Last night Bernhard Kappe of Pathfinder Development hosted a Lean Startup event in the office of the Illinois Technology Alliance.
Kappe is the Chicago organizer of the Lean Startup Circle, a group that, “helps entrepreneurs build a successful startup by learning from the experience of other lean startups.” Chicago’s Lean Startup group went from 9th in the world in size to 4th in two months. Their goal is to knock out NYC and Boston from the #2 and #3 spots and in 2011 bump San Francisco from the #1 spot, to which I say, “HOOAH!!”
The place was packed as everyone had come to hear Mike Evans, the cofounder of Chicago startup success Grubhub. Grubhub is the #1 online portal to let you know where you can order food from in your neighborhood (and actually have it delivered too!) Urban eaters everywhere rejoiced and Grubhub is now in 13 cities with more, the site says, “in the oven.”
Mike was addressing the crowd on his 4 Steps to Success to build out a successful startup and it was a great speech. It was also simple, but the best things usually are. It reminded me of the now infamous South Park episode where Underwear Gnomes steal the towns underwear and then are asked why they do it. Step 1 is Steal Underpants and Step 3 is profit. But they don’t have Step Two.
Thankfully Mike had all four steps to share and he introduced us by discussing the same thing that drives all entrepreneurs (other than wanting to buy a Tesla, of course): escape working for the man and fix a problem.
For Mike, that problem was the fact that in the dark ages of 2004 there wasn’t a good way to find out who delivered what types of food to a person’s neighborhood. One cold Chicago winter’s day while he was packed into the 151 Bus (been there, done that) and his face was pressed into some other dude’s armpit he decided, “Damnit, I am going to code that site!”

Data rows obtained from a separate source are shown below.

(* ===== verification/LowLevelFacts.v ===== *)
(** * Facts about the low level of a connection

    Reference definitions of framing and of chunked encryption, and the
    invariant and lemmas of the operations of [LowLevel]. *)

From stdpp Require Import base tactics list gmap strings option numbers.
From Stdlib Require Import ZArith.
From S2P Require Import Prelude LowLevel.

Lemma noise_lens :
  NOISE_MAX_MESSAGE_LEN = (NOISE_MAX_PAYLOAD_LEN + 16)%nat /\
  (0 < NOISE_MAX_PAYLOAD_LEN)%nat.
Proof.
  unfold NOISE_MAX_PAYLOAD_LEN, NOISE_MAX_MESSAGE_LEN, NOISE_AUTH_TAG_LEN. lia.
Qed.

Lemma noise_max_Z : Z.of_nat NOISE_MAX_MESSAGE_LEN = 65535.
Proof. unfold NOISE_MAX_MESSAGE_LEN. lia. Qed.

Lemma noise_max_4096 : (HANDSHAKE_WRITE_SIZE <= NOISE_MAX_MESSAGE_LEN)%nat.
Proof. unfold NOISE_MAX_MESSAGE_LEN, HANDSHAKE_WRITE_SIZE. lia. Qed.

#[global] Opaque NOISE_MAX_MESSAGE_LEN NOISE_MAX_PAYLOAD_LEN HANDSHAKE_WRITE_SIZE.

Section facts.
Context `{Noise} `{VecDequeLayout} `{!NoiseLaws}.

(** ** Invariant

    The buffers have the sizes the configuration guarantees
    ([Config.parse_config]); the unread bytes lie inside the socket buffer; a
    length prefix is being collected or a message is, never both. *)
Record wf (c : LowLevel) : Prop := {
  wf_noise_buffer : length (noise_buffer c) = NOISE_MAX_MESSAGE_LEN;
  wf_read_size : (NOISE_MAX_MESSAGE_LEN <= read_size c)%nat;
  wf_write_size : (write_size c <= read_size c)%nat;
  wf_bounds : (offset (socket_buffer c) + remaining (socket_buffer c) <= read_size c)%nat;
  wf_offset : remaining (socket_buffer c) = 0%nat -> offset (socket_buffer c) = 0%nat;
  wf_size_bytes : (length (size_bytes (incoming_msg c)) < PAYLOAD_SIZE)%nat;
  wf_pending : pending_bytes (incoming_msg c) <> 0%nat -> size_bytes (incoming_msg c) = [];
  wf_message : Z.of_nat (length (message (incoming_msg c)) + pending_bytes (incoming_msg c))
               <= PROTOCOL_MAX_MESSAGE_SIZE;
}.

Lemma wf_new s i kp l r w :
  (NOISE_MAX_MESSAGE_LEN <= r)%nat -> (w <= r)%nat -> wf (new s i kp l r w).
Proof.
  intros. split; unfold read_size; simpl; rewrite ?length_replicate; auto;
    unfold PAYLOAD_SIZE, PROTOCOL_MAX_MESSAGE_SIZE; lia.
Qed.

(** The bytes given to the socket so far followed by those still queued. *)
Definition wire (c : LowLevel) : list byte := tx (socket c) ++ output_queue c.

(** What the writing side leaves alone. *)
Record input_unchanged (c c' : LowLevel) : Prop := {
  iu_incoming : incoming_msg c' = incoming_msg c;
  iu_offset : offset (socket_buffer c') = offset (socket_buffer c);
  iu_remaining : remaining (socket_buffer c') = remaining (socket_buffer c);
  iu_rx : rx (socket c') = rx (socket c);
}.

#[export] Instance input_unchanged_refl : Reflexive input_unchanged.
Proof. by intros c. Qed.
#[export] Instance input_unchanged_trans : Transitive input_unchanged.
Proof. intros c1 c2 c3 [] []. split; congruence. Qed.

(** The script of the socket contains no write failure. *)
Definition tx_no_error (s : Socket) : Prop := TxError ∉ tx_script s.

(** ** Flushing *)

(** The batch that is copied into the socket buffer is a prefix of the queue,
    wherever the ring buffer is split. *)
Lemma flush_batch (q b : list byte) size :
  (size <= length q)%nat -> (size <= length b)%nat ->
  let '(front, back) := as_slices q in
  let front_len := Nat.min (length front) size in
  let back_len := (size - front_len)%nat in
  let b1 := splice b 0 (take front_len front) in
  let b2 := if decide (0 < back_len)%nat
            then splice b1 front_len (take back_len back) else b1 in
  take size b2 = take size q /\ length b2 = length b.
Proof.
  intros Hq Hb. unfold as_slices. set (k := deque_split q).
  set (f := Nat.min (length (take k q)) size).
  assert (Hf : (f <= size)%nat) by (subst f; lia).
  assert (Hfk : (f <= length (take k q))%nat) by (subst f; lia).
  assert (Htf : take f (take k q) = take f q).
  { rewrite take_take. f_equal. rewrite length_take in Hfk. lia. }
  assert (HL1 : length (splice b 0 (take f (take k q))) = length b).
  { apply length_splice. rewrite length_take. lia. }
  cbn zeta. rewrite Htf in *. destruct (decide (0 < size - f)%nat).
  - assert (Hback : take f q ++ take (size - f) (drop k q) = take size q).
    { assert (f = length (take k q)) as Ef by (subst f; lia).
      rewrite length_take in Ef.
      assert (f = k) as -> by lia. rewrite <- (take_drop k q) at 3.
      rewrite take_app, take_take, length_take. f_equal; f_equal; lia. }
    assert (length (take (size - f) (drop k q)) = (size - f)%nat) as Hlb.
    { apply (f_equal length) in Hback. rewrite length_app, !length_take in Hback. 
      rewrite length_take. lia. }
    split; [|rewrite length_splice, HL1; [done|]; rewrite HL1, Hlb; lia].
    unfold splice at 1. rewrite app_assoc.
    assert (take f (splice b 0 (take f q)) = take f q) as ->.
    { unfold splice. rewrite take_0. simpl. rewrite take_app_length'; [done|].
      rewrite length_take. lia. }
    rewrite Hback. rewrite take_app_length'; [done|]. rewrite length_take. lia.
  - assert (f = size) as -> by lia. split; [|done].
    unfold splice. rewrite take_0. simpl. rewrite take_app_length'; [done|].
    rewrite length_take. lia.
Qed.

Record flush_post (c : LowLevel) (r : outcome nat) (c' : LowLevel) : Prop := {
  fp_wf : wf c -> wf c';
  fp_input : input_unchanged c c';
  fp_session : noise_session c' = noise_session c;
  fp_wire : wire c' = wire c;
  fp_no_panic : r <> Panic;
  fp_shorter n : r = Ok n ->
    (length (output_queue c') + n = length (output_queue c))%nat;
  fp_no_error : tx_no_error (socket c) -> tx_no_error (socket c') /\ exists n, r = Ok n;
  fp_scratch : noise_buffer c' = noise_buffer c;
  fp_write_size : write_size c' = write_size c;
}.

Lemma flush_socket_once_spec c r c' :
  wf c -> flush_socket_once c = (r, c') -> flush_post c r c'.
Proof.
  intros W. unfold flush_socket_once.
  set (size := if is_post_handshake c then _ else _).
  assert (Hsz : (size <= length (output_queue c))%nat /\
                (size <= length (buf (socket_buffer c)))%nat).
  { pose proof (wf_write_size c W). pose proof (wf_read_size c W).
    pose proof noise_max_4096. unfold read_size in *. subst size.
    destruct (is_post_handshake c); lia. }
  destruct Hsz as [Hq Hb].
  pose proof (flush_batch (output_queue c) (buf (socket_buffer c)) size Hq Hb) as HB.
  destruct (as_slices (output_queue c)) as [front back].
  rewrite decide_True by done. cbn zeta in HB |- *.
  set (b2 := if decide _ then _ else _) in *. destruct HB as [Hbatch Hlen].
  destruct W, c as [so se nb sb im q ws iw ii sl]; unfold sock_write, read_size in *; simpl in *.
  rewrite Hbatch.
  destruct (tx_script so) as [|[n| |] rest] eqn:Escr; intros [= <- <-]; split; simpl;
    try done; unfold wire, tx_no_error, read_size; simpl; try (rewrite Escr);
    try (by intros []; split; simpl; unfold read_size; simpl in *; congruence);
    try (intros ? [= <-]; lia);
    try (intros; split; [set_solver | eauto]); try set_solver.
  all: try (split; simpl; unfold read_size; simpl; rewrite ?Hlen; done).
  - rewrite <- app_assoc. f_equal. rewrite take_take, length_take.
    replace (Nat.min _ size) with (Nat.min n (Nat.min size (length q))) by lia.
    apply take_drop.
  - intros m [= <-]. rewrite length_drop, length_take. lia.
Qed.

Fast forward to 2010 where Grubhub is wildly successful and Mike is discussing his 4 steps to success. He decided to make the crowd wait for #1 but started instead with
#2: Make ONE dollar
There was some discussion of B-School buzzwords like “Minimum Viable Product” but the main thrust was “if you can’t make even one dollar, maybe you don’t have the right idea.” I looked around the room and could tell I know I wasn’t the only entrepreneur in the room thinking to themselves, “Okay, I made a buck….barely. Now what?”
Step #3: Make TWO dollars
One of those two dollars is preferably from the person that paid you the first dollar. “This makes sense,” said Mike, “because if you can’t ever convince a certain percentages of your customers to be repeat customers, maybe you are in the wrong business.”
Step 4: Make a Million Dollars
Everyone laughed at this of course, but entrepreneurs are funny creatures. Even though we all laughed at this line, it was also a nervous laugh that said, “Pretend like you’re a big deal and make everyone think you have a hot startup even though you can’t pay rent next month.”

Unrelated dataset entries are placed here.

(** The [Handshake] branch of [deserialize_request]. *)
Definition deserialize_handshake (h : FbHandshake) : outcome Handshake :=
  networks ← context (fh_network_ids h) "missing network ids in a Handshake";
  version_bytes ← context (fh_node_version h ≫= id) "missing node version in a Handshake";
  version_str ← from_utf8 version_bytes;
  version ← version_parse version_str;
  wire_versions ← context (fh_wire_versions h) "missing wire version in a Handshake";
  blocks ← context (fh_genesis_blocks h) "missing genesis blocks in a Handshake";
  genesis_blocks ← try_collect
    (fun wv => match wv with
               | None => bail "Missing block hash"
               | Some bh => hash_try_from bh
               end) blocks;
  Ok (mkHandshake (fh_node_id h) (fh_port h) (list_to_set networks) version
        wire_versions genesis_blocks []).

Definition deserialize_request (root : FbMessage) : outcome NetworkPayload :=
  request ← context (payload_as_network_request root)
    "missing network message payload (expected a request)";
  let variant := fr_variant request in
  NetworkRequestPayload <$>
  (if variant =? RequestVariant_Ping then Ok Ping
   else if variant =? RequestVariant_GetPeers then
     match payload_as_network_ids request ≫= id with
     | Some ids => Ok (GetPeers (list_to_set ids))
     | None => bail "missing network ids in a GetPeers request"
     end
   else if variant =? RequestVariant_Handshake then
     match payload_as_handshake request with
     | Some h => HandshakeRequest <$> deserialize_handshake h
     | None => bail "missing handshake payload"
     end
   else if (variant =? RequestVariant_JoinNetwork) || (variant =? RequestVariant_LeaveNetwork) then
     match payload_as_network_id request with
     | Some id => Ok (if variant =? RequestVariant_JoinNetwork then JoinNetwork id
                      else LeaveNetwork id)
     | None => bail "missing network id in a join/leave network request"
     end
   else bail "Unsupported request variant").
(* ===== verification/QueuesProps.v ===== *)
(** * Correctness of the consensus message threads

    Messages of either priority are handled exactly once and in the order in
    which they were queued, whatever arrives meanwhile; messages of high
    priority come first, but cannot starve those of low priority. *)

From stdpp Require Import base tactics list gmap strings option numbers relations.
From Stdlib Require Import ZArith.
From S2P Require Import Prelude Common Helpers Queues.

(** What happens to a thread: a message arrives at one of its queues (and is
    dropped by the sender if the queue is full), or the thread runs. *)
Inductive event :=
| ArriveHigh (m : QueueMsg ConsensusMessage)
| ArriveLow (m : QueueMsg ConsensusMessage)
| Run (prefer_low : bool).

Section threads.
Context `{Channels} `{!ChannelLaws}.
(** The outcome of handling a message is arbitrary; the handler keeps a log. *)
Variable res : ConsensusMessage -> outcome unit.
Variable depth : nat.

Definition logging : ConsensusMessage -> M (list ConsensusMessage) unit :=
  fun m log => (res m, log ++ [m]).

Abbreviation thread := (Queues.thread (list ConsensusMessage)).

Definition apply_event (e : event) (t : thread) : thread :=
  match e with
  | ArriveHigh m =>
      match try_send m (th_high t) with
      | Some c => mkThread (th_phase t) c (th_low t) (th_state t)
      | None => t
      end
  | ArriveLow m =>
      match try_send m (th_low t) with
      | Some c => mkThread (th_phase t) (th_high t) c (th_state t)
      | None => t
      end
  | Run b => default t (loop_step depth logging b t)
  end.

Definition exec (es : list event) (t : thread) : thread := foldl (fun t e => apply_event e t) t es.

(** The messages a channel accepted in the course of the events. *)
Definition accepted {A} (m : A) (c : Chan A) : list A :=
  if decide (length (chan_items c) < chan_cap c)%nat then [m] else [].

Definition relays (l : list (QueueMsg ConsensusMessage)) : list ConsensusMessage :=
  omap (fun q => match q with Relay m => Some m | Stop => None end) l.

Basically Step 4 meant hiring the smartest people you can that believe in what you are doing and can do parts of the job better than you can. If your skill set is in engineering and coding, hire a sales person. If you are a sales person, hire a tech guy. Decide when it makes sense to pay a salary to grow the company profits faster than you can alone.
Finally, Mike circled back to step 1 and this one hit home for me. He wrote in capital letters on the white board:
Step 1: “QUIT YOUR JOB”
“If you still have a day job,” said Mike, “you are not totally motivated to make the first dollar in Step #2.” He went on, “getting fired doesn’t count. If you are looking for a job, that is your job. You need to be totally committed.”
It was as if the clouds had parted from on high and Zeus was speaking from Mt. Olympus. I now had the ammo I needed to keep convincing my significant other I am doing the right thing and I am sure a few other people in the room had similar thoughts. I wonder how many people will say, “See Baby? It worked for Grubhub! My idea to turn dead hamsters into drink coasters will totally work because our hamsters, (give sly smile) are organic and died naturally!”
Lean Startup is on to a great thing here and I am looking forward to their next event.